Stored data entries:

(** An evictor run that finds no connection to evict. *)
Definition evicts_nothing (s : step) : Prop :=
  match s with
  | AwaitQuery _ _ => True
  | EvictorRun expired => ∀ c, expired c = false
  end.

(** *** Observations on traces *)

Definition is_opened (e : event) : bool :=
  match e with
  | GetConnection _ _ (Some _) => true
  | _ => false
  end.

(** Physical connections created so far. *)
Definition connections_created (tr : list event) : nat :=
  length (filter is_opened tr).

Definition is_close (e : event) : bool :=
  match e with
  | Close _ => true
  | _ => false
  end.

(** Physical connections the pool has discarded so far. *)
Definition connections_destroyed (tr : list event) : nat :=
  length (filter is_close tr).

(** The SQL strings handed to [executeQuery], in order. *)
Definition executed_sql (tr : list event) : list string :=
  omap (λ e, match e with ExecuteQuery _ sql => Some sql | _ => None end) tr.

Definition stmt_named (s : stmt) (tr : list event) : Prop :=
  Exists (λ e, s < event_stmt_bound e)%nat tr.

(** The worlds a caller can bring about: construct the driver, then start
    queries, let the event loop run them, and call [cancel] on the promises
    received, in any order, the evictor of the pool running in between. *)
Inductive reachable (cfg : JDBCDriverConfiguration) : world → Prop :=
| reach_new d :
    constructor cfg = inr d → reachable cfg (initial_world d)
| reach_query q values w :
    reachable cfg w → reachable cfg (snd (query q values w))
| reach_testConnection w :
    reachable cfg w → reachable cfg (snd (testConnection w))
| reach_settle p w :
    reachable cfg w → reachable cfg (settle p w)
| reach_cancel p w :
    reachable cfg w → reachable cfg (snd (call_cancel p w))
| reach_evict expired w :
    reachable cfg w → reachable cfg (snd (evict expired w)).

(** A pool of at most one connection, none of them on loan, whose idle
    connections are the connections created and not discarded since. *)
Definition single_idle (w : world) : Prop :=
  borrowed (pool (this w)) = [] ∧
  (length (idle (pool (this w))) ≤ 1)%nat ∧
  connections_created (trace w)
  = (length (idle (pool (this w))) + connections_destroyed (trace w))%nat ∧
  max (options (pool (this w))) = 1.

(** The pool's only connection is in the hands of [acquire]: taken from the
    idle set or just created, and not yet lent. *)
Definition in_hand (w : world) : Prop :=
  borrowed (pool (this w)) = [] ∧ idle (pool (this w)) = [] ∧
  connections_created (trace w) = S (connections_destroyed (trace w)) ∧
  max (options (pool (this w))) = 1.

(** The pool's only connection is on loan. *)
Definition on_loan (c : conn) (w : world) : Prop :=
  borrowed (pool (this w)) = [c] ∧ idle (pool (this w)) = [] ∧
  connections_created (trace w) = S (connections_destroyed (trace w)) ∧
  max (options (pool (this w))) = 1.

(** Calls that reach the native driver for a connection. *)
Definition is_getConnection (e : event) : bool :=
  match e with
  | GetConnection _ _ _ => true
  | _ => false
  end.

(** A driver that holds no connection and has neither built its native
    properties nor been given any to build them from. *)
Definition unconnected (w : world) : Prop :=
  jdbcProps (this w) = None ∧
  properties (config (this w)) = None ∧
  idle (pool (this w)) = [] ∧
  borrowed (pool (this w)) = [].

(** The loop of lines 88-91 on its own: one [put] per entry, in order, on a
    new [Properties] object. *)
Definition put_all (entries : Properties) : JavaProperties :=
  foldl (λ (p : JavaProperties) '(name, value), <[name:=value]> p) ∅ entries.

(** What every call to [DriverManager.getConnection] made so far was given:
    the url and the properties of configuration [c]. *)
Definition connects_as_configured (c : Config) (e : event) : Prop :=
  match e with
  | GetConnection u p _ =>
      u = url c ∧ ∃ entries, properties c = Some entries ∧ p = put_all entries
  | _ => True
  end.

(** A driver whose configuration is [c], whose native properties, once
    built, are those of [c], and which only ever connected with them. *)
Definition configured (c : Config) (w : world) : Prop :=
  config (this w) = c ∧
  (∀ p, jdbcProps (this w) = Some p →
        ∃ entries, properties c = Some entries ∧ p = put_all entries) ∧
  Forall (connects_as_configured c) (trace w).

(** The statements [qs] run on [c] one after the other, without a handle,
    each to a result, and take [w] to [w']. *)
Inductive succeed_in_turn (c : conn) : list string → world → world → Prop :=
| succeed_nil w : succeed_in_turn c [] w w
| succeed_cons q qs v w w1 w2 :
    executeStatement c q None w = (inr v, w1) →
    succeed_in_turn c qs w1 w2 →
    succeed_in_turn c (q :: qs) w w2.

(** The calls the guarded block of [queryPromised] may make on connection
    [c]: statements of [c], a timeout of 600, queries and conversions. *)
Definition statement_call_on (c : conn) (e : event) : Prop :=
  match e with
  | CreateStatement c' _ => c' = c
  | SetQueryTimeout _ seconds => seconds = 600
  | ExecuteQuery _ _ | ToObjArray _ => True
  | _ => False
  end.

(** ** Properties *)

(** *** Reasoning about [M] *)

Ltac unfold_monad :=
  unfold bind, ret, throw, gets, modify, log, try_catch, try_finally in *.

(** Every run of [m] takes a world to one related to it by [R]. *)
Definition respects {A} (R : relation world) (m : M A) : Prop :=
  ∀ w, R w (snd (m w)).

(** Adding event [e] to the trace stays within [R]. *)
Definition quiet (R : relation world) (e : event) : Prop :=
  ∀ w, R w (add_event e w).

(** The observation [f] of the world is the same in both. *)
Definition same {X} (f : world → X) : relation world := λ w w', f w' = f w.

(** The trace has only been added to. *)
Definition grows : relation world := λ w w', trace w `prefix_of` trace w'.

#[local] Instance same_preorder {X} (f : world → X) : PreOrder (same f).
Proof. split; [by intros w|]. unfold same. intros w1 w2 w3 H1 H2. congruence. Qed.

#[local] Instance grows_preorder : PreOrder grows.
Proof.
  split; unfold grows.
  - intros w. reflexivity.
  - intros w1 w2 w3 H1 H2. by etrans.
Qed.

Section respects.
Context (R : relation world) `{!PreOrder R}.

Lemma respects_ret {A} (a : A) : respects R (ret a).
Proof. by intros w. Qed.

Lemma respects_throw {A} e : respects R (@throw A e).
Proof. by intros w. Qed.

Lemma respects_gets {A} (g : world → A) : respects R (gets g).
Proof. by intros w. Qed.

Lemma respects_modify g : (∀ w, R w (g w)) → respects R (modify g).
Proof. intros H w. apply H. Qed.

**Task objective**
Report every line of the data above that contains the string "modify" by copying it in full.

**Your solution**
  unfold bind, ret, throw, gets, modify, log, try_catch, try_finally in *.
Lemma respects_modify g : (∀ w, R w (g w)) → respects R (modify g).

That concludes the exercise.